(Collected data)
______________________________

Lemma product_truncated nan_cast m e u : u = 1 \/ u = 1000 ->
  bounded prec64 emax64 m e = true -> e <= -31 -> Zpos m <= 3600000 * 2 ^ (- e) ->
  0 <= truncate nan_cast (dmul (S754_finite false m e) (double_of_Z u)) <= max_duration.
Proof.
  intros Hu Hb He Hm.
  destruct (unit_value u Hu) as (n & ey & Hdu & Hd & Hey & Hn). rewrite Hdu.
  assert (3600000 * u <= max_duration) as HB by (unfold max_duration; lia).
  assert (0 <= 3600000 * u < 2 ^ prec64) as HB2 by (destruct Hu as [-> | ->]; by vm_compute).
  assert (Zpos (m * n) <= 3600000 * u * 2 ^ (- (e + ey))) as Hle.
  { replace (- (e + ey)) with (- e + - ey) by lia. rewrite Z.pow_add_r by lia.
    rewrite Pos2Z.inj_mul, Hn. assert (0 < 2 ^ (- ey)) by lia. nia. }
  assert (e + ey <= fexp prec64 emax64 (Zdigits2 (Zpos (m * n)) + (e + ey))) as Hf.
  { pose proof (digits2_mul m n). apply andb_prop in Hb as [Hc%Z.eqb_eq _].
    unfold fexp, prec64 in *. lia. }
  pose proof (binary_round_aux_le prec64 emax64 eq_refl eq_refl false (Zpos (m * n)) (e + ey)
    (3600000 * u) eq_refl ltac:(lia) HB2 Hle Hf) as Hr.
  unfold dmul. cbn [SFmul xorb].
  destruct (binary_round_aux _ _ _ _ _ _) as [s'|s'| |s' p e2]; [|done|done|].
  - simpl. unfold max_duration. lia.
  - destruct Hr as (-> & He2 & Hp). cbn [truncate]. destruct (Z.leb_spec 0 e2).
    + assert (e2 = 0) as -> by lia. rewrite Z.pow_0_r in *. lia.
    + assert (0 < 2 ^ (- e2)) by lia. split; [apply Z.div_pos; lia|].
      etrans; [|exact HB]. apply Z.div_le_upper_bound; lia.
Qed.

Section wellformed.
Context (nan_cast : Z).

(** What a parsed duration can be: up to a thousand hours, or the cast of a NaN. *)
Definition duration_ok (d : Z) : Prop := 0 <= d <= max_duration \/ d = nan_cast.

Lemma parse_double_valid s v : parse_double s = Some v -> valid_binary prec64 emax64 v = true.
Proof.
  unfold parse_double. intros H. case_match; [done|].
  destruct (strtod s) as [[[x er] rest]|] eqn:E.
  - destruct rest; simplify_eq. by eapply strtod_valid.
  - case_match; by simplify_eq.
Qed.

Lemma duration_of_double v u : u = 1 \/ u = 1000 -> valid_binary prec64 emax64 v = true ->
  SFltb v (S754_zero false) || SFltb (double_of_Z 3600000) v = false ->
  duration_ok (truncate nan_cast (dmul v (double_of_Z u))).
Proof.
  intros Hu Hv [H1 H2]%orb_false_iff.
  destruct (unit_value u Hu) as (n & ey & Hdu & _).
  destruct v as [s|[]| |s m e]; try done.
  - left. rewrite Hdu. simpl. unfold max_duration. lia.
  - by right.
  - rewrite SFltb_zero_sign in H1. subst s. left. apply (below_limit m e Hv) in H2 as [He Hm].
    by apply product_truncated.
Qed.

Lemma parse_duration_ok text d : parse_duration nan_cast text = Ok d -> duration_ok d.
Proof.
  unfold parse_duration. intros H.
  set (us := match split_last "m" text with Some _ => _ | None => _ end) in H.
  assert (us.1 = 1 \/ us.1 = 1000) as Hu.
  { unfold us. destruct (split_last _ _) as [[a b]|]; [|case_bool_decide; auto].
    repeat (case_match; simpl; auto). }
  destruct us as [u s]. simpl in Hu. destruct (parse_double s) as [v|] eqn:Hs; [|done].
  case_match eqn:Hr; [done|]. simplify_eq. apply duration_of_double; [done| |done].
  by eapply parse_double_valid.
Qed.

(** ** Well-formed commands *)

Definition option_all {A} (P : A -> Prop) (o : option A) : Prop :=
  match o with Some a => P a | None => True end.

Definition message_name_ok (stream function : Z) : Prop := 0 <= stream <= 127 /\ 0 <= function <= 255.

Definition field_ok (field : string) : Prop :=
  is_Some (strip_prefix "event." field) \/ is_Some (strip_prefix "alarm." field).

Definition command_ok (k : CommandKind) : Prop :=
  match k with
  | kConnect _ port => uint_ok 16 port
  | kSelect status | kDeselect status => option_all (uint_ok 8) status
  | kSend stream function _ device body =>
      message_name_ok stream function /\ option_all (uint_ok 16) device /\
      option_all (fun it => item_ok it /\ normalize it = it) body
  | kExpect stream function pattern timeout | kExpectNo stream function pattern timeout =>
      message_name_ok stream function /\ option_all (pattern_ok true) pattern /\ duration_ok timeout
  | kWaitEvent id filters timeout =>
      uint_ok 32 id /\ Forall (fun f => f.1 <> EmptyString) filters /\ duration_ok timeout
  | kWaitAlarm id _ timeout => uint_ok 32 id /\ duration_ok timeout
  | kExpectClosed timeout => duration_ok timeout
  | kExpectStatus id pattern timeout => uint_ok 32 id /\ pattern_ok true pattern /\ duration_ok timeout
  | kAssert field op _ tolerance value _ =>
      field_ok field /\ (op = kWithin -> SFltb tolerance (S754_zero false) = false)
  | kSleep duration => duration_ok duration
  | kRaw raw => raw <> [] /\ bytes_ok raw
  | kLinktest | kSeparate | kAutoAck _ | kDisconnect => True
  end.

(** A value that satisfies [Q], or a syntax error of the line. *)
Definition checked {A} (line : Z) (Q : A -> Prop) (r : Result A) : Prop :=
  match r with
  | Ok a => Q a
  | Err e => exists what, Err e = @syntax A line what
  end.

Lemma checked_syntax {A} line (Q : A -> Prop) what : checked line Q (syntax line what).
Proof. by exists what. Qed.

Lemma checked_bind {A B} line (Q : A -> Prop) (R : B -> Prop) r (k : A -> Result B) :
  checked line Q r -> (forall a, Q a -> checked line R (k a)) -> checked line R (result_bind r k).
Proof.
  destruct r as [a|e]; simpl; [auto|]. intros [what H] _. exists what. unfold syntax in *. congruence.
Qed.

Lemma trim_end_length s : (String.length (trim_end s) <= String.length s)%nat.
Proof.
  induction s as [|c s IH]; [done|]. simpl. destruct (trim_end s); simpl in *; [|lia].
  destruct (isspace c); simpl; lia.
Qed.

Lemma trim_length s : (String.length (trim s) <= String.length s)%nat.
Proof. unfold trim. pose proof (trim_end_length (skip_space s)). pose proof (skip_space_length s). lia. Qed.

Lemma split_word_length s : (split_word s).1 <> EmptyString ->
  (String.length (split_word s).2 < String.length s)%nat.
Proof.
  unfold split_word. pose proof (span_progress not_space s) as H.
  destruct (span not_space s) as [w r]. simpl in *. intros Hw. specialize (H Hw).
  pose proof (trim_length r). lia.
Qed.

Lemma parse_uint_ok s v : parse_uint s = Some v -> uint_ok 32 v.
Proof.
  unfold parse_uint. intros H. case_match; [done|].
  destruct (strtoull s) as [[[x er] rest]|] eqn:E.
  - destruct rest; [|done]. case_match eqn:Hx; simplify_eq. apply Z.ltb_ge in Hx.
    unfold strtoull in E. destruct (read_integer s) as [[[neg n] r]|]; [|done].
    case_match; simplify_eq; [int_lia|].
    pose proof (wrap_range 64 (if neg then - n else n)). int_lia.
  - case_match; simplify_eq. int_lia.
Qed.

Lemma parse_upto_ok limit s v : parse_upto limit s = Some v -> 0 <= v <= limit.
Proof.
  unfold parse_upto. intros H. destruct (parse_uint s) as [x|] eqn:E; [|done].
  apply parse_uint_ok in E. case_match eqn:Hx; simplify_eq. apply Z.ltb_ge in Hx. int_lia.
Qed.

Lemma parse_sf_ok w s f : parse_sf w = Some (s, f) -> message_name_ok s f.
Proof.
  unfold parse_sf. intros H. repeat (case_match; try done). simplify_eq.
  repeat match goal with H : parse_uint _ = Some _ |- _ => apply parse_uint_ok in H end.
  match goal with H : _ || _ = false |- _ => apply orb_false_iff in H as [?%Z.ltb_ge ?%Z.ltb_ge] end.
  unfold message_name_ok. int_lia.
Qed.

Lemma substitute_checked vars line s : checked line (fun _ => True) (substitute vars line s).
Proof.
  unfold substitute. generalize (Nat.lt_succ_diag_r (String.length s)).
  generalize (S (String.length s)) as fuel. intros fuel. revert s.
  induction fuel as [|fuel IH]; intros s Hs; [lia|]. destruct s as [|c s]; [done|]. simpl in Hs.
  cbn [substitute_from]. case_bool_decide.
  { eapply checked_bind; [apply IH; lia|done]. }
  pose proof (span_length name_char s). destruct (span name_char s) as [name r]. simpl in *.
  destruct (vars !! name); [|apply checked_syntax]. case_bool_decide; [apply checked_syntax|].
  eapply checked_bind; [apply IH; lia|done].
Qed.

Definition options_ok (o : Options) : Prop :=
  option_all duration_ok (opt_timeout o) /\ option_all (uint_ok 16) (opt_device o) /\
  option_all (uint_ok 8) (opt_status o).

Lemma take_options_checked rest line :
  checked line (fun p => options_ok p.2) (take_options nan_cast rest line).
Proof.
  unfold take_options. assert (options_ok no_options) as H0 by done. revert H0.
  generalize no_options as opts. generalize (Nat.lt_succ_diag_r (String.length rest)).
  generalize (S (String.length rest)) as fuel. intros fuel. revert rest.
  induction fuel as [|fuel IH]; intros rest Hs opts Hopts; [lia|]. cbn [take_options_from].
  pose proof (split_word_length rest) as Hl. destruct (split_word rest) as [word tail]. simpl in Hl.
  case_bool_decide as Hw; [done|]. specialize (Hl Hw). destruct Hopts as (Ht & Hd & Hst).
  case_bool_decide; [apply IH; [lia|done]|]. case_bool_decide; [apply IH; [lia|done]|].
  destruct (strip_prefix "timeout=" word) as [d|].
  { destruct (parse_duration nan_cast d) as [t|e] eqn:E; [|apply checked_syntax].
    apply parse_duration_ok in E. apply IH; [lia|done]. }
  destruct (strip_prefix "device=" word) as [d|].
  { destruct (parse_upto 65535 d) as [t|] eqn:E; [|apply checked_syntax].
    apply parse_upto_ok in E. apply IH; [lia|]. split; [done|]. split; [|done]. simpl. int_lia. }
  destruct (strip_prefix "status=" word) as [d|]; [|done].
  destruct (parse_upto 255 d) as [t|] eqn:E; [|apply checked_syntax].
  apply parse_upto_ok in E. apply IH; [lia|]. split; [done|]. split; [done|]. simpl. int_lia.
Qed.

______________________________

Task objective =
Return exactly the lines above from the line that has "Z.pow_add_r by lia." through the line that has "Section wellformed.", inclusive, and nothing else.

Finished task =
  { replace (- (e + ey)) with (- e + - ey) by lia. rewrite Z.pow_add_r by lia.
    rewrite Pos2Z.inj_mul, Hn. assert (0 < 2 ^ (- ey)) by lia. nia. }
  assert (e + ey <= fexp prec64 emax64 (Zdigits2 (Zpos (m * n)) + (e + ey))) as Hf.
  { pose proof (digits2_mul m n). apply andb_prop in Hb as [Hc%Z.eqb_eq _].
    unfold fexp, prec64 in *. lia. }
  pose proof (binary_round_aux_le prec64 emax64 eq_refl eq_refl false (Zpos (m * n)) (e + ey)
    (3600000 * u) eq_refl ltac:(lia) HB2 Hle Hf) as Hr.
  unfold dmul. cbn [SFmul xorb].
  destruct (binary_round_aux _ _ _ _ _ _) as [s'|s'| |s' p e2]; [|done|done|].
  - simpl. unfold max_duration. lia.
  - destruct Hr as (-> & He2 & Hp). cbn [truncate]. destruct (Z.leb_spec 0 e2).
    + assert (e2 = 0) as -> by lia. rewrite Z.pow_0_r in *. lia.
    + assert (0 < 2 ^ (- e2)) by lia. split; [apply Z.div_pos; lia|].
      etrans; [|exact HB]. apply Z.div_le_upper_bound; lia.
Qed.

Section wellformed.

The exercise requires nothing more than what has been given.